• [HOW TO COMPLETE THIS TASK]: Where does the string "AsIndent" appear in the records? Copy every line that contains it.

• [EXERCISE MATERIAL]:
Start of Block

Lemma fold_commit_lines (ls : list _HtmlLine) (s : Html) :
  _inner_html s <> [] ->
  _inner_html (fold_left commit_line ls s)
  = fold_left splice_line ls (_inner_html s).
Proof.
  revert s. induction ls as [|l ls IH]; intros s Hne; [reflexivity|].
  simpl. rewrite IH; rewrite commit_line_lines by assumption.
  - reflexivity.
  - now apply splice_line_nonempty.
Qed.

Lemma fold_splice_with_text (ls acc : list _HtmlLine) :
  Forall (fun l => line l <> EmptyString) ls ->
  fold_left splice_line ls acc = acc ++ ls.
Proof.
  revert acc. induction ls as [|l ls IH]; intros acc Hall.
  - now rewrite app_nil_r.
  - inversion Hall as [|? ? Hl Hls]; subst. simpl. rewrite IH by assumption.
    unfold splice_line. rewrite decide_False by assumption.
    now rewrite <- app_assoc.
Qed.

(** C6 (as amended). With [self] and [other] two different objects:
    [self += other]
    commits [self]'s pending text with delta Nothing, then for each
    committed line of [other] in order makes that line's text the pending
    text and commits it with that line's delta, and finally takes
    [other]'s pending text as its own; [other] and every other object are
    untouched.  Each line of [other] that has text is thereby appended with
    its text and delta, and each line without text is not appended: its
    delta is added to the line before it.  When every committed line of
    [other] has text, the committed lines of [other] follow, unchanged,
    those [self] has after the first commit. *)
Theorem iadd_document (h : heap) (self other : loc) (s o : Html) :
  self <> other -> h !! self = Some s -> h !! other = Some o ->
  Html_iadd self (Doc other) h = (<[self := iadd_html s o]> h, Return self)
  /\ _buffer (iadd_html s o) = _buffer o
  /\ _inner_html (iadd_html s o)
     = fold_left splice_line (_inner_html o)
         (_inner_html (newline false (AsIndent Indent.nothing) s))
  /\ (Forall (fun l => line l <> EmptyString) (_inner_html o) ->
      _inner_html (iadd_html s o)
      = _inner_html (newline false (AsIndent Indent.nothing) s) ++ _inner_html o).
Proof.
  intros Hne Hs Ho. split; [now apply iadd_distinct|].
  split; [reflexivity|].
  assert (_inner_html (iadd_html s o)
          = fold_left splice_line (_inner_html o)
              (_inner_html (newline false (AsIndent Indent.nothing) s))) as Hfold.
  { unfold iadd_html. simpl. apply fold_commit_lines, newline_nonempty. }
  split; [exact Hfold|].
  intros Hall. rewrite Hfold. now apply fold_splice_with_text.
Qed.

End of Block

• [FINISHED EXERCISE]:
         (_inner_html (newline false (AsIndent Indent.nothing) s))
      = _inner_html (newline false (AsIndent Indent.nothing) s) ++ _inner_html o).
              (_inner_html (newline false (AsIndent Indent.nothing) s))) as Hfold.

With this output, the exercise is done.